Aufklärungspflicht des Maklers

Auch: Offenbarungspflicht des Maklers · Informationspflicht des Maklers

Die Aufklärungspflicht des Maklers verpflichtet ihn, sowohl Käufern als auch Verkäufern bekannte, für die Kaufentscheidung wesentliche Informationen und Mängel der Immobilie wahrheitsgemäß mitzuteilen. Sie ergibt sich aus der besonderen Vertrauensstellung des Maklers als „neutraler“ Vermittler zwischen beiden Parteien.

Ausführliche Erklärung

Anders als der Verkäufer, der primär seinen eigenen Interessen verpflichtet ist, nimmt der Makler nach ständiger Rechtsprechung eine Doppelstellung ein: Er ist zwar meist vom Verkäufer beauftragt, schuldet aber auch dem Kaufinteressenten als seinem „Vertragspartner in spe“ eine redliche, nicht täuschende Informationsweitergabe. Für die Praxis ergeben sich daraus folgende Kernpunkte:

  • Umfang der Pflicht: Der Makler muss von ihm erkannte wesentliche Mängel (z.

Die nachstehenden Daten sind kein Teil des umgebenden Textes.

(** * SEO keyword finder: a shallow embedding of [backend/main.py]

    The service is a linear request pipeline: extract text from an uploaded
    document, ask a language model for a keyword taxonomy, rank the keywords
    with a search-trends service, ask the model for marketing copy and export
    it as a word-processing document.

    Conventions of the model.
    - A Python [str] is a [string]; one [ascii] stands for one code point, so
      the model covers texts over U+0000..U+00FF.
    - A Python [float] score is a rational [Q] (finite values only; negation
      and comparison of finite floats are exact).
    - A Python [dict] used as a map is a [gmap]; [dict.fromkeys], whose
      insertion order is observed, is an association list.
    - External services (document parsers, the language model, the trends
      service, the JSON parser, the document library and its writer) are
      fields of a [world] record; the calls that leave the process are
      logged in an event trace. *)

From Stdlib Require Import Ascii QArith Sorted.
From stdpp Require Import base list strings pretty gmap.

Local Open Scope string_scope.
Local Open Scope list_scope.
Local Open Scope nat_scope.

(** ** Python lists: slices and ranges *)

Module PyList.

(** [lst[i : j]] for indexes [0 <= i], [0 <= j]. *)
Definition slice {A} (lst : list A) (i j : nat) : list A :=
  take (j - i) (drop i lst).

(** Number of elements of [range(0, stop, step)] for [0 < step]:
    the quotient rounded up. *)
Definition range_len (stop step : nat) : nat :=
  (stop + step - 1) / step.

(** [range(0, stop, step)], [0 < step]. *)
Definition range0 (stop step : nat) : list nat :=
  (λ k, k * step) <$> seq 0 (range_len stop step).

End PyList.

(** ** Python strings *)

Module PyStr.
(** X16: each time the test of the loop is evaluated (before the first
    turn and after every turn), in every run, for every stored device and
    every neighbor record of it whose address is not empty, parses and is
    in no ignored network, that address is in [attempted] or is the
    address of an entry of the queue: what a visit learns of is not
    dropped by the turn. Inside a turn the record is stored before its
    neighbors are put in the queue. *)
Theorem neighbors_are_attempted_or_pending (seeds : list record) (max : Z)
    (ign : option (list string)) (w0 : world) (st : frontier) (w : world)
    (ip : string) (data : device_data) (neighbors : list record)
    (n : record) (a : string) (addr : ip_addr) :
  run_state seeds max ign w0 st w →
  discovered_devices st !! ip = Some data →
  data !! "neighbors" = Some (VNeighbors neighbors) →
  n ∈ neighbors → get_ip n = Some a → a ≠ "" →
  ip_address a = Some addr →
  in_ignored (ignored_networks_of ign) addr = false →
  Some a ∈ attempted_ips st ∨ Some a ∈ get_ip <$> discovery_queue st.
Proof. intros Hrun. by apply (run_neighbors_pending _ _ _ _ _ _ Hrun). Qed.

(** X17: when the loop ends with the store below the cap, the queue is
    empty, every seed address is in [attempted], and so is every address
    of a neighbor record of a stored device that is not empty, parses and
    is in no ignored network: below the cap the traversal is complete. *)
Theorem below_the_cap_everything_was_attempted (seeds : list record)
    (max : Z) (ign : option (list string)) (w0 : world) (fuel : nat)
    (st : frontier) (w : world) :
  discover_loop fuel max (ignored_networks_of ign) (initial seeds) w0
    = Some (st, w) →
  (Z.of_nat (size (discovered_devices st)) < max)%Z →
  discovery_queue st = []
  ∧ (∀ s, s ∈ seeds → get_ip s ∈ attempted_ips st)
  ∧ (∀ ip data neighbors n a addr,
       discovered_devices st !! ip = Some data →
       data !! "neighbors" = Some (VNeighbors neighbors) →
       n ∈ neighbors → get_ip n = Some a → a ≠ "" →
       ip_address a = Some addr →
       in_ignored (ignored_networks_of ign) addr = false →
       Some a ∈ attempted_ips st).
Proof.
  intros Hloop Hbelow.
  destruct (discover_loop_run_state seeds max ign w0 fuel _ _ _ _
              (run_start _ _ _ _) Hloop) as [Hrun Htest].
  assert (discovery_queue st = []) as Hq.
  { unfold loop_test in Htest. destruct (discovery_queue st); [done|].
    by apply bool_decide_eq_false in Htest. }
  split_and!; [done| |].
  - intros s Hs.
    destruct (run_seeds_pending _ _ _ _ _ _ Hrun s Hs) as [?|Hp]; [done|].
    rewrite Hq in Hp. by apply elem_of_nil in Hp.
  - intros ip data ns n a addr Hdata Hns Hn Hip Ha Haddr Hign.
    destruct (run_neighbors_pending _ _ _ _ _ _ Hrun _ _ _ _ _ _
                Hdata Hns Hn Hip Ha Haddr Hign) as [?|Hp]; [done|].
    rewrite Hq in Hp. by apply elem_of_nil in Hp.
Qed.

Lemma run_credentials seeds max ign w0 st w :
  run_state seeds max ign w0 st w →
  ∀ q, q ∈ discovery_queue st ∨ q ∈ visited st →
    ∃ s, s ∈ seeds ∧ ∀ k, k ≠ "ip" → q !! k = s !! k.
Proof.
  apply (run_state_invariant
    (λ st, ∀ q, q ∈ discovery_queue st ∨ q ∈ visited st →
       ∃ s, s ∈ seeds ∧ ∀ k, k ≠ "ip" → q !! k = s !! k)).
  - intros q [Hq|Hq]; [|by apply elem_of_nil in Hq]. by exists q.
  - intros st0 w1 st' w' Hst _ Hturn q Hq. turn_cases Hturn.
    + apply Hst. destruct Hq as [?|?]; [left; by right|by right].
    + apply Hst. destruct Hq as [?|?]; [left; by right|by right].
    + destruct Hq as [Hq|[->|Hq]%elem_of_cons].
      * apply queue_after_elem in Hq as [Hq|(a' & _ & -> & _)].
        { apply Hst. left. by right. }
        destruct (Hst device_params) as (s & Hs & Hk); [left; by left|].
        exists s. split; [done|]. intros k Hne.
        rewrite lookup_insert_ne by done. by apply Hk.
      * apply Hst. left. by left.
      * apply Hst. by right.
Qed.

(** X18: in every state of every run, every entry of the queue and every
    set of parameters a device was visited with agrees with one of the
    seeds on every key but ['ip']: the credentials a neighbor is visited
    with are those of a seed, handed down from parent to neighbor. *)
Theorem credentials_come_from_a_seed (seeds : list record) (max : Z)
    (ign : option (list string)) (w0 : world) (st : frontier) (w : world)
    (q : record) :
  run_state seeds max ign w0 st w →
  q ∈ discovery_queue st ∨ q ∈ visited st →
  ∃ s, s ∈ seeds ∧ ∀ k, k ≠ "ip" → q !! k = s !! k.
Proof. intros Hrun. by apply (run_credentials _ _ _ _ _ _ Hrun). Qed.

Lemma run_queue_valid seeds max ign w0 st w :
  run_state seeds max ign w0 st w →
  ∀ q, q ∈ discovery_queue st →
    q ∈ seeds
    ∨ ∃ a addr, get_ip q = Some a ∧ a ≠ "" ∧ ip_address a = Some addr
                ∧ in_ignored (ignored_networks_of ign) addr = false.
Proof.
  apply (run_state_invariant
    (λ st, ∀ q, q ∈ discovery_queue st →
       q ∈ seeds
       ∨ ∃ a addr, get_ip q = Some a ∧ a ≠ "" ∧ ip_address a = Some addr
                   ∧ in_ignored (ignored_networks_of ign) addr = false)).
  - intros q Hq. by left.
  - intros st0 w1 st' w' Hst _ Hturn q Hq. turn_cases Hturn.
    + apply Hst. by right.
    + apply Hst. by right.
    + apply queue_after_elem in Hq as [Hq|(a' & addr & -> & ? & ? & ?)].
      * apply Hst. by right.
      * right. exists a', addr. by rewrite get_ip_insert.
Qed.

(** X19: in every state of every run, an entry of the queue is a seed or
    has an address that is not empty, parses and is in no ignored network:
    a neighbor is checked before it is put in the queue, so only a seed
    can be skipped as invalid or ignored when its turn comes. *)
Theorem queued_neighbors_are_checked (seeds : list record) (max : Z)
    (ign : option (list string)) (w0 : world) (st : frontier) (w : world)
    (q : record) :
  run_state seeds max ign w0 st w →
  q ∈ discovery_queue st →
  q ∈ seeds
  ∨ ∃ a addr, get_ip q = Some a ∧ a ≠ "" ∧ ip_address a = Some addr
              ∧ in_ignored (ignored_networks_of ign) addr = false.
Proof. intros Hrun. by apply (run_queue_valid _ _ _ _ _ _ Hrun). Qed.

B. Feuchtigkeitsschäden, Baumängel, rechtliche Belastungen wie Wegerechte oder Altlasten) offenlegen, sofern sie ihm bekannt sind oder sich ihm aufdrängen mussten. Eine aktive Nachforschungspflicht besteht grundsätzlich nicht, jedoch eine Pflicht zur Weitergabe bekannter Informationen.
  • Keine Pflicht zur Verkäuferloyalität um jeden Preis: Verschweigt der Verkäufer dem Makler bewusst Mängel, haftet der Makler in der Regel nicht für deren Nichtoffenlegung – es sei denn, ihm hätten die Mängel bei ordnungsgemäßer Objektbesichtigung auffallen müssen.
  • Reichweite gegenüber beiden Seiten: Auch gegenüber dem Auftraggeber (Verkäufer) besteht eine Aufklärungspflicht, etwa über Marktrisiken, realistische Preisannahmen oder rechtliche Fallstricke (z. B. Vorkaufsrechte, Erbbaurecht).
  • Haftungsfolgen: Verletzt der Makler seine Aufklärungspflicht vorsätzlich oder fahrlässig und entsteht dadurch ein Schaden, haftet er nach den Grundsätzen der culpa in contrahendo (§§ 280, 311 Abs. 2 BGB) sowie ggf. deliktisch. In der Praxis führt dies häufig zu Schadensersatzforderungen oder zum Wegfall des Provisionsanspruchs.
  • Dokumentation als Schutz: Erfahrene Makler dokumentieren offengelegte Mängel und übergebene Unterlagen (Energieausweis, Grundbuchauszug, Protokolle) schriftlich, um sich im Streitfall entlasten zu können.

Beispiel aus der Praxis

Ein Makler weiß aus einem vorherigen Gespräch mit dem Verkäufer von einem Wasserschaden im Keller, der zwar behoben, aber nie fachgerecht saniert wurde. Er informiert die Kaufinteressenten aktiv darüber, bevor diese den Kaufvertrag unterzeichnen – tut er dies nicht und der Käufer entdeckt den Mangel später, kann er den Makler wegen Verletzung der Aufklärungspflicht auf Schadensersatz in Anspruch nehmen.

Rechtsgrundlage

  • § 242 BGB – Grundsatz von Treu und Glauben als Basis vorvertraglicher Aufklärungspflichten.
  • § 311 Abs. 2 BGB – Vorvertragliches Schuldverhältnis (culpa in contrahendo) bei Vertragsanbahnung.
  • § 654 BGB – Verwirkung des Provisionsanspruchs bei Treuepflichtverletzung des Maklers.
  • § 823 Abs. 2 BGB – Deliktische Haftung bei Verletzung von Schutzgesetzen (z. B. bei arglistiger Täuschung).